---- DATA EXTRACT

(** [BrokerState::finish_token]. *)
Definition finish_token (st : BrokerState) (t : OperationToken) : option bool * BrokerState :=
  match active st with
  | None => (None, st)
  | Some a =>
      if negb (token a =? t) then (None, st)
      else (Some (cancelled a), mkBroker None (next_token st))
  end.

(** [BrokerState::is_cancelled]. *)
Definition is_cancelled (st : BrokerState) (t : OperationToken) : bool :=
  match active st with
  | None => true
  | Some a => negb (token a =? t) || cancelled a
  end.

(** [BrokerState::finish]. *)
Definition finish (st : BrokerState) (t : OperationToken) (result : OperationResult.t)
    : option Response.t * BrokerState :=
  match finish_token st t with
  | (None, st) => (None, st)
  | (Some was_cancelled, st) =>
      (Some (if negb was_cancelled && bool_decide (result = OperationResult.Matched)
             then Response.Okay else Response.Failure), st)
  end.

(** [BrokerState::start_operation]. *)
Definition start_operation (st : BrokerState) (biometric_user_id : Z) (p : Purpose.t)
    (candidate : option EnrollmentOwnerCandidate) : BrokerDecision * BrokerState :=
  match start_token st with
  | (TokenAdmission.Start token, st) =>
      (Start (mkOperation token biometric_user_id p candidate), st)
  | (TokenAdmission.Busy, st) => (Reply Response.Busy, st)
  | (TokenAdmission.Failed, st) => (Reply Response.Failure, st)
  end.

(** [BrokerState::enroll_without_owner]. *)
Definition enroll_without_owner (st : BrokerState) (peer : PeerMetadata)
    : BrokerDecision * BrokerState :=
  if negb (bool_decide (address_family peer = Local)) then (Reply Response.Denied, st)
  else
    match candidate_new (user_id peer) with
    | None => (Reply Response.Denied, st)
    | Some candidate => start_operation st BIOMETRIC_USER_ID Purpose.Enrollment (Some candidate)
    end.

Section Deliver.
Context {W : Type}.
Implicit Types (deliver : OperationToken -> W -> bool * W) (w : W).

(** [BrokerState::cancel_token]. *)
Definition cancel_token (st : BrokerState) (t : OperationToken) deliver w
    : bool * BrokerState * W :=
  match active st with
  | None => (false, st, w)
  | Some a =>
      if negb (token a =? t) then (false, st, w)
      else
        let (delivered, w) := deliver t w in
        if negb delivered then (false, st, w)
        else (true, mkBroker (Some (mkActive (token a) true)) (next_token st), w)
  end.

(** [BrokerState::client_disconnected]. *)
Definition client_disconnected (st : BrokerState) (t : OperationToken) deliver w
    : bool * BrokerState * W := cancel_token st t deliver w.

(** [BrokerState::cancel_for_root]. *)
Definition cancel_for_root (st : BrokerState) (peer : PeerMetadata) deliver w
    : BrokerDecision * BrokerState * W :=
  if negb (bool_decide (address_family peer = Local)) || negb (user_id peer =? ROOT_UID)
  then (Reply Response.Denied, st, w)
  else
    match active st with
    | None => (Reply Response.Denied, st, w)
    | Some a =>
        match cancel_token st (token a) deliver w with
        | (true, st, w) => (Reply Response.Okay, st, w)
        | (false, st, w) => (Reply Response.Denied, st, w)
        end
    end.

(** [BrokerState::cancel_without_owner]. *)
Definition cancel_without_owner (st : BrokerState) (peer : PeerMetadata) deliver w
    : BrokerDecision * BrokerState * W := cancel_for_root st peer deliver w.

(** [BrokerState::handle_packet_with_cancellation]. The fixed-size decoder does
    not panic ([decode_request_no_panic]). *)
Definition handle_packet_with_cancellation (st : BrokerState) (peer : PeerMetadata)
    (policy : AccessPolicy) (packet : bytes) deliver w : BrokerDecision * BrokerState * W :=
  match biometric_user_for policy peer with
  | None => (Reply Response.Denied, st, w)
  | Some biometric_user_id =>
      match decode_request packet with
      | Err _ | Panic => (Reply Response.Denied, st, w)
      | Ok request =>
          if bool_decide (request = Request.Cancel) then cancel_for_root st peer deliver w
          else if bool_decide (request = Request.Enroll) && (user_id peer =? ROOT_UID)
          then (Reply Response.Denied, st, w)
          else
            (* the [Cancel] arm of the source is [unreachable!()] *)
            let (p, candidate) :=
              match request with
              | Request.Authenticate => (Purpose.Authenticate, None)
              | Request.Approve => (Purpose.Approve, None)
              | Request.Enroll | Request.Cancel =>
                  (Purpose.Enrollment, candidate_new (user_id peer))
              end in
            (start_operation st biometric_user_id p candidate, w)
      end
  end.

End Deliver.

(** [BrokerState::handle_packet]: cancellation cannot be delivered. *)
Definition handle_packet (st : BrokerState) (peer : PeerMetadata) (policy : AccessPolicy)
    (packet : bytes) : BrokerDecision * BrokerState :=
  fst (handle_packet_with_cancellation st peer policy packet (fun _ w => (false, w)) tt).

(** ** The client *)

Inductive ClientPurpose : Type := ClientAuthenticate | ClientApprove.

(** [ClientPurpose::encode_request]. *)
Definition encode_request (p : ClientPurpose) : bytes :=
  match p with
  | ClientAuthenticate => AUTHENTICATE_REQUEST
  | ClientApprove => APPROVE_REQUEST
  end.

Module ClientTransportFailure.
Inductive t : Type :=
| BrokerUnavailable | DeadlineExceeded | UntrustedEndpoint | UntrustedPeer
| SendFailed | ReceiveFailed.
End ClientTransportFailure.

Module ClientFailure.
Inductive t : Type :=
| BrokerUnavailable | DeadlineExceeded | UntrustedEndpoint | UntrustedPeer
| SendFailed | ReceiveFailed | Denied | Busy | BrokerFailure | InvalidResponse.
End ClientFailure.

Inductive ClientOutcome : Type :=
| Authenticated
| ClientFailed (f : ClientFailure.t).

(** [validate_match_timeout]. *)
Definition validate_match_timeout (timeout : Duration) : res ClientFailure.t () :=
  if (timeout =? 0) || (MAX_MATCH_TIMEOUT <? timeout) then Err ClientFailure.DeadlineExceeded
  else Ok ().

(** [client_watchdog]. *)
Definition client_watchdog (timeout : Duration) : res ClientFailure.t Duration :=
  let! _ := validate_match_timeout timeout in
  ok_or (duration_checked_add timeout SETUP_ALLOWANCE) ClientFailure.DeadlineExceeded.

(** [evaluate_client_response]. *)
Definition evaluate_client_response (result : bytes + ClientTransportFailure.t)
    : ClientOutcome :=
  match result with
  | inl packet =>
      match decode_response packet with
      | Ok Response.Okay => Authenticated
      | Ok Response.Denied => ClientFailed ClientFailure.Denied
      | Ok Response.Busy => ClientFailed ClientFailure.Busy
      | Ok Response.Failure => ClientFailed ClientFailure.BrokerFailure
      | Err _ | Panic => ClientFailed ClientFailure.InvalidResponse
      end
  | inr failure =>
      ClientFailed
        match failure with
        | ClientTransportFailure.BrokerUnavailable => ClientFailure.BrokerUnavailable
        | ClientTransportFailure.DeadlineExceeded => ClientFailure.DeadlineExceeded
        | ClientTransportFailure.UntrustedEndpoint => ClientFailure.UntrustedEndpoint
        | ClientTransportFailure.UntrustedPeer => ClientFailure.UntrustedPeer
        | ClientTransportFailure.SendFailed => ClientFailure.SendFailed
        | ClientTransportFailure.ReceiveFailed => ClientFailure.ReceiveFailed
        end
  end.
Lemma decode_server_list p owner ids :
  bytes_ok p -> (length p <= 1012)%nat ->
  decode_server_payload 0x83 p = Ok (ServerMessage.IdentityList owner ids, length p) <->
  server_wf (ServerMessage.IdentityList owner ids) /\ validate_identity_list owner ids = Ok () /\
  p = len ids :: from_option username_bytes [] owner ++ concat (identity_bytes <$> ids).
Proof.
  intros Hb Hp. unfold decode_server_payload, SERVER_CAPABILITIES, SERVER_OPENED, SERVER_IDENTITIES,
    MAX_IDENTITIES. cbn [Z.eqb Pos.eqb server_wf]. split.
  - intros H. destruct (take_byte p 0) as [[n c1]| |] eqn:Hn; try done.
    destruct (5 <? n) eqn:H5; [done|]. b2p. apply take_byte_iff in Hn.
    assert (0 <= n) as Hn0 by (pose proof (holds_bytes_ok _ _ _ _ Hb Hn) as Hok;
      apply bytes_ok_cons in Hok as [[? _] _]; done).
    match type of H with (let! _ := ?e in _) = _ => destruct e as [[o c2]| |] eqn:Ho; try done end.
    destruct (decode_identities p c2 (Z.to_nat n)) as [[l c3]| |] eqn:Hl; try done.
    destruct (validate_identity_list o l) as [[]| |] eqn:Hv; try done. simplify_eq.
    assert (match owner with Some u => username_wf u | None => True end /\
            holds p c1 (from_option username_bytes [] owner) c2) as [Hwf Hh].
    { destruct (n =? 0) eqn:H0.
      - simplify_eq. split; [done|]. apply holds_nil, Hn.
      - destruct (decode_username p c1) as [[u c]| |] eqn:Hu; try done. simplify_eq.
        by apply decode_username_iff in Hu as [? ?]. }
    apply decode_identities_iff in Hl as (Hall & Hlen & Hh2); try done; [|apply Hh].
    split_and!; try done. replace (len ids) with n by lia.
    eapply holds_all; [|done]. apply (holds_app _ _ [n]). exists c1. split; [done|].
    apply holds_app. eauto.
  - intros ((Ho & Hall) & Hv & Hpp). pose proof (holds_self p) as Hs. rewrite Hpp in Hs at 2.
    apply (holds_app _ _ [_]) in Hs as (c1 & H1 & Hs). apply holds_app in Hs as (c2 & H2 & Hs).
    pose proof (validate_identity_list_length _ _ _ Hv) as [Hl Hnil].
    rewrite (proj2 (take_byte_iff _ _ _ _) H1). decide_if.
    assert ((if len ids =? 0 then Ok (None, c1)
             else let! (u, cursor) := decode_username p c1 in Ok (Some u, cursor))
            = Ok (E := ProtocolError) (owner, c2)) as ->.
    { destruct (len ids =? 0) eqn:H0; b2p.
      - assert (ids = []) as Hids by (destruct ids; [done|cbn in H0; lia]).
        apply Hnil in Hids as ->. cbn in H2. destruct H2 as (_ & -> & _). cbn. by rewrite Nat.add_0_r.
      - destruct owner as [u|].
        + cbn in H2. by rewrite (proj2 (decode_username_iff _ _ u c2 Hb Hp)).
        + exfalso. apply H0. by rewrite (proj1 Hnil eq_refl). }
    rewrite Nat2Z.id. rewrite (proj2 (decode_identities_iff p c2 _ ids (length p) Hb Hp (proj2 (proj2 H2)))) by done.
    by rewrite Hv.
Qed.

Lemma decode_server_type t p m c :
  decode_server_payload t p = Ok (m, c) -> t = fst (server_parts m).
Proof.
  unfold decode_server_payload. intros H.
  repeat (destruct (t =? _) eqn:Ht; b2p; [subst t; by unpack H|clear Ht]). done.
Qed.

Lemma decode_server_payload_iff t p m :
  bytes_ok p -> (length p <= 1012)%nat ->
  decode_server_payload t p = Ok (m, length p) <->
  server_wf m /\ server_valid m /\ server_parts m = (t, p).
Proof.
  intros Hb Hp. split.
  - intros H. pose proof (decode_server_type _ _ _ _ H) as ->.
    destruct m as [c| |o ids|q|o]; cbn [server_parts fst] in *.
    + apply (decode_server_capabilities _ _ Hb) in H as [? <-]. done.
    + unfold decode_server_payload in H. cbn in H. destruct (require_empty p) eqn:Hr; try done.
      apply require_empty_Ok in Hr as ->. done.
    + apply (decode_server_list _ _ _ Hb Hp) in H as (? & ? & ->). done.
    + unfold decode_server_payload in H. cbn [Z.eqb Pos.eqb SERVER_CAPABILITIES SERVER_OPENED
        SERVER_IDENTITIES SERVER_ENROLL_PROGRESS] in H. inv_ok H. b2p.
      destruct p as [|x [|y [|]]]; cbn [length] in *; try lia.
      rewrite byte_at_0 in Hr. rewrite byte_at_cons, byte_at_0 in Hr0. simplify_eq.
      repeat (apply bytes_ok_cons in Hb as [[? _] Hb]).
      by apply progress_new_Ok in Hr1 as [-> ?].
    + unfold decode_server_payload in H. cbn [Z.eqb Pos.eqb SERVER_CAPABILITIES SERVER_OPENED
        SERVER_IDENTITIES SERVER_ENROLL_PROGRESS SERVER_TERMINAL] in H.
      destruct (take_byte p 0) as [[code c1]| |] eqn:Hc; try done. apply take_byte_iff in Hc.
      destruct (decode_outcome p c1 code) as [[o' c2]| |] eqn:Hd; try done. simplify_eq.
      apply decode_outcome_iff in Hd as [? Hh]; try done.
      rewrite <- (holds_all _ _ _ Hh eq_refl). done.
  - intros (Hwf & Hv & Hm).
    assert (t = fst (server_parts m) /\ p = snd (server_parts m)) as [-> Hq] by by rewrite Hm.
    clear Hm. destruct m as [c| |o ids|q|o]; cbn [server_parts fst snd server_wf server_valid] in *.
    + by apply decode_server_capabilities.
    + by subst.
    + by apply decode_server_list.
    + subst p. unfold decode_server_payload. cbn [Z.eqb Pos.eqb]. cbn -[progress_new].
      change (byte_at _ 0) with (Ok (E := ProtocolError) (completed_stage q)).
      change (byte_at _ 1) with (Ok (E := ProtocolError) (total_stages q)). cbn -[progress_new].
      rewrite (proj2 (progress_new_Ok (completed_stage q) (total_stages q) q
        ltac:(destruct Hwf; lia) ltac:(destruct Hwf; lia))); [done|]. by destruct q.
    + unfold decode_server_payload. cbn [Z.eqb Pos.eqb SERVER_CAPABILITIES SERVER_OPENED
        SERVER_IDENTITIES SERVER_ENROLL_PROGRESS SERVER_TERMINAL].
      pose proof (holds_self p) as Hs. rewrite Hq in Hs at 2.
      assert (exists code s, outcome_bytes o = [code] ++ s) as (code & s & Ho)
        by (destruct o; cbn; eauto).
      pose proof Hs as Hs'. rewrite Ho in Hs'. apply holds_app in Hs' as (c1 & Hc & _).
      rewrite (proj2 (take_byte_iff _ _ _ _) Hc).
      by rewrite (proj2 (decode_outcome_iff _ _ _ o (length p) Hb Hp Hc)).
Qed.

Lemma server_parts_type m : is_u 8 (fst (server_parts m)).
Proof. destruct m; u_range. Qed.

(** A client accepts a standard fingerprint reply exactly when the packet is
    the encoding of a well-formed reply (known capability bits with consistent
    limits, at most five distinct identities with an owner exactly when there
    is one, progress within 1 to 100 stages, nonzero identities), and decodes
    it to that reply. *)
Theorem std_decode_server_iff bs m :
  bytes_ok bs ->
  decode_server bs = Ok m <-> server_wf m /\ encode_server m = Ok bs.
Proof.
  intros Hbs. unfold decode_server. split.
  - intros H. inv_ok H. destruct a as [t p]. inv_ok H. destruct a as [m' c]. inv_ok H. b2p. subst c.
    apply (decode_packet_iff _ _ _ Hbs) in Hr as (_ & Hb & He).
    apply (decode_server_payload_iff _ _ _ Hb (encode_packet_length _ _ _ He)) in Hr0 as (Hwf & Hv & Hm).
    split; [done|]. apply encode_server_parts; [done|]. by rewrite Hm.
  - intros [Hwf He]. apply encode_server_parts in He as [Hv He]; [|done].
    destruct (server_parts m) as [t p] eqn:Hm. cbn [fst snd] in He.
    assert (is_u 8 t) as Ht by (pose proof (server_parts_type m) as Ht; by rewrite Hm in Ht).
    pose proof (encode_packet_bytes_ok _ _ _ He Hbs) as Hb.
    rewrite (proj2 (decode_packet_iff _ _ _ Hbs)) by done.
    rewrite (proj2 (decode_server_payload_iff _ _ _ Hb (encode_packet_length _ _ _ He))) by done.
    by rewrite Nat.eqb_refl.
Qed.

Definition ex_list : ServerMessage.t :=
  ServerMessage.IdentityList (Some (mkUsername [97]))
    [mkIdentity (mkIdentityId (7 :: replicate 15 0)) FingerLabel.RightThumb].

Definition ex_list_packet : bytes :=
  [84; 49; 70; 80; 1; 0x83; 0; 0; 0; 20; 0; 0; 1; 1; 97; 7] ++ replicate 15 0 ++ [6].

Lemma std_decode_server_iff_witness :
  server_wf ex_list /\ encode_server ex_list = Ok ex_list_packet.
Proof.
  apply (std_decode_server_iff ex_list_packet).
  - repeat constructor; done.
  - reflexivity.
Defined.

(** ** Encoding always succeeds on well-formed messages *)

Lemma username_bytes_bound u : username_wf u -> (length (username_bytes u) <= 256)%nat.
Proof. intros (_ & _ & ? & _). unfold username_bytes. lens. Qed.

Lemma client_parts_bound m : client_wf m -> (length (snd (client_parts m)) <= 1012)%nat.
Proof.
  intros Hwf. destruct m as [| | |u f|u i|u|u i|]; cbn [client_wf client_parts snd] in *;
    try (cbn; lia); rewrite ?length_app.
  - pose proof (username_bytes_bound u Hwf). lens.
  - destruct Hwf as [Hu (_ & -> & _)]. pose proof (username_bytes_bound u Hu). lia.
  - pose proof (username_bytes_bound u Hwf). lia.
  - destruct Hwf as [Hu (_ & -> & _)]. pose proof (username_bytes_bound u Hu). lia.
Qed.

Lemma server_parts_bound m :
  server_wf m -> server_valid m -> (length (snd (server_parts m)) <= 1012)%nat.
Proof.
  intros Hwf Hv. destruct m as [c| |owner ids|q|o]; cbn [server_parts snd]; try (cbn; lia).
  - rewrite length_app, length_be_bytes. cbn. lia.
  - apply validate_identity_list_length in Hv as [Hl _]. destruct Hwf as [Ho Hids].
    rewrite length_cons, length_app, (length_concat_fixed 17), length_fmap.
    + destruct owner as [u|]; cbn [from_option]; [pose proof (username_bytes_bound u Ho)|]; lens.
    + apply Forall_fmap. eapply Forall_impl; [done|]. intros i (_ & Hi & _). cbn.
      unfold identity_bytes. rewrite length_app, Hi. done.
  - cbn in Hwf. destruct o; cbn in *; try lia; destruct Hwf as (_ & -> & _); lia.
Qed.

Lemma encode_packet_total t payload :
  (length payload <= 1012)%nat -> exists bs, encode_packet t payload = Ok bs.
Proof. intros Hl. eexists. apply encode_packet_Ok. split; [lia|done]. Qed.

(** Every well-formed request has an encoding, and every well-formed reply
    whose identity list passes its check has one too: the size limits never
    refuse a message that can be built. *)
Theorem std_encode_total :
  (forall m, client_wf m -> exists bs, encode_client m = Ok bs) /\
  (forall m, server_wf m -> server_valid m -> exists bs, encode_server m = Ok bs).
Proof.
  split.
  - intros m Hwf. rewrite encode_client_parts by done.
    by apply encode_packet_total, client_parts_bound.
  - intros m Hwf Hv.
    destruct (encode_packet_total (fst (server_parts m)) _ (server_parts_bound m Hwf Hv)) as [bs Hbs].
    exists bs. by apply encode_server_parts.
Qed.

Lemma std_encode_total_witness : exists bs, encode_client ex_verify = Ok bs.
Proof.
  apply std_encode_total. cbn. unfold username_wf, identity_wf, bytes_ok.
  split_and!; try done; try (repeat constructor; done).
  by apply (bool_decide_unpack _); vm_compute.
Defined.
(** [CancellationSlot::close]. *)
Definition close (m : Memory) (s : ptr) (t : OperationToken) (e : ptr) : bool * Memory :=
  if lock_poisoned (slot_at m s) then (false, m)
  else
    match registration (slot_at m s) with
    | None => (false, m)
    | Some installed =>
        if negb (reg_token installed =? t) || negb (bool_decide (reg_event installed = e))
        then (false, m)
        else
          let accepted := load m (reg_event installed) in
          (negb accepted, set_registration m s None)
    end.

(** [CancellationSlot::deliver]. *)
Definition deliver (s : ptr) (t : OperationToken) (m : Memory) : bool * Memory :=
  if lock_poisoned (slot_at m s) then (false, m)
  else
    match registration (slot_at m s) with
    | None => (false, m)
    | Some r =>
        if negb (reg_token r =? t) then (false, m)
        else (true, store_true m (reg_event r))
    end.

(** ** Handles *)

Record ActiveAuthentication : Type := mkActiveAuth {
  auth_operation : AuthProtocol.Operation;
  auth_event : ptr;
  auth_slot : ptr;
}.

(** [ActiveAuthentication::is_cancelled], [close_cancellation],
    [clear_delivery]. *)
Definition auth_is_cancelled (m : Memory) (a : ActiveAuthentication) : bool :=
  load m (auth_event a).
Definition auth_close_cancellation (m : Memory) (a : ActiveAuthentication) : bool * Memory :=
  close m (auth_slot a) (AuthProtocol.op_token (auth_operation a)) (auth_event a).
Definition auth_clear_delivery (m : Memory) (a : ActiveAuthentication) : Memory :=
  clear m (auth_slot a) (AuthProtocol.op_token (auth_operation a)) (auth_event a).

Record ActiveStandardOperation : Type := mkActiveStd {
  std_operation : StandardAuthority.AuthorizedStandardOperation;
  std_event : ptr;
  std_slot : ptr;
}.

--------

» **WHAT IS NEEDED**
What you return must be an exact retyping of the lines above starting at the line with "assert (exists code" and ending at the line with "rewrite (proj2 (take_byte_iff _ _ _ _) Hc).", and nothing besides.

» **COMPLETED TASK**
      assert (exists code s, outcome_bytes o = [code] ++ s) as (code & s & Ho)
        by (destruct o; cbn; eauto).
      pose proof Hs as Hs'. rewrite Ho in Hs'. apply holds_app in Hs' as (c1 & Hc & _).
      rewrite (proj2 (take_byte_iff _ _ _ _) Hc).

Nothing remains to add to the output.